Indiana Gov. Eric Holcomb, a Republican, signed a bill into law this week that protects conservative viewpoints on college campuses by tying tenure to perceived “intellectual diversity.”
The bill’s key provisions include requiring university boards of trustees to develop policies that prevent faculty members from receiving tenure or promotions if they do not provide learning materials from a variety of standpoints or are considered unlikely to foster free inquiry, expression, and diverse learning materials. Additionally, it mandates periodic review of tenured professors every five years based on established criteria and performance evaluations.
University administrators and faculty across the state have condemned the bill, including Indiana University (IU) President Pamela Whitten, who argued that the law poses a significant risk to academic freedom and the quality of education.

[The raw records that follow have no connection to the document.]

(* ===== verification/EndToEnd.v ===== *)
(** * An operation from the task to the kernel and back

    [raw_op] of ops/io.rs on the driver and on the io_uring engine: what a task gets
    back is the conversion of what the kernel answered to the one entry that was
    submitted for it, and which of the functions of the module [raw] are started in a task
    that was interrupted.  xx-core's [block_on] is a parameter; what is assumed of it is
    [block_on_law]. *)

From stdpp Require Import base list numbers relations tactics.
From S2P Require Import Prelude Op Queue Engine Uring UringSpec UringEngine UringProcess UringWork UringSim.
From S2P Require Import Driver DriverSpec System IoOps.

(** ** Counting *)

Definition occurrences (r : Z) (l : list Z) : nat := length (filter (λ x, x = r) l).

Lemma filter_occurrences {A} (f : A → Z) r l :
  length (filter (λ x, f x = r) l) = occurrences r (f <$> l).
Proof.
  unfold occurrences. induction l as [|x l IH]; [done|].
  cbn [fmap list_fmap]. rewrite !filter_cons. destruct (decide (f x = r)); simpl; lia.
Qed.

Lemma occurrences_submseteq r l k : l ⊆+ k → (occurrences r l ≤ occurrences r k)%nat.
Proof.
  intros [m Hm]%submseteq_Permutation. unfold occurrences.
  rewrite Hm, list.filter_app, length_app. lia.
Qed.

Lemma filter_none {A} (P : A → Prop) `{∀ x, Decision (P x)} l :
  (∀ x, x ∈ l → ¬ P x) → filter P l = [].
Proof.
  intros Hl. destruct (filter P l) as [|x l'] eqn:E; [done|]. exfalso.
  assert (x ∈ filter P l) as [? ?]%list_elem_of_filter by (rewrite E; left). by apply (Hl x).
Qed.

Whitten and other opponents worry that it may deter top-tier faculty from joining Indiana’s universities and hinder the institutions’ ability to compete on a global scale.
“[W]e are deeply concerned about language regarding faculty tenure that would put academic freedom at risk, weaken the intellectual rigor essential to preparing students with critical thinking skills, and damage our ability to compete for the world-class faculty who are at the core of what makes IU an extraordinary research institution,” Whitten wrote in a statement.
Purdue University’s faculty senate also criticized the bill in a resolution, pointing to examples like New College in Florida, where the state government appointed openly partisan trustees.
“[M]easures such as these in the name of ‘viewpoint diversity’ have already had disastrous impacts on freedom of inquiry and dissemination,” a resolution from the Purdue University Faculty Senate reads. “This has taken the form of closing institutions, state governments taking control of institutions,and the creation by boards of governors of new institutions to further partisan views. Indeed robust evidence for a lack of intellectual diversity at universities in the U.S. is absent. The cure, however, for a disease that might not exist, is most certainly a problem.”
These statements are especially relevant given that Purdue is the state’s largest employer and four IU entities — two campuses and two health facilities — also fall in the list of Indiana’s top 10 employers.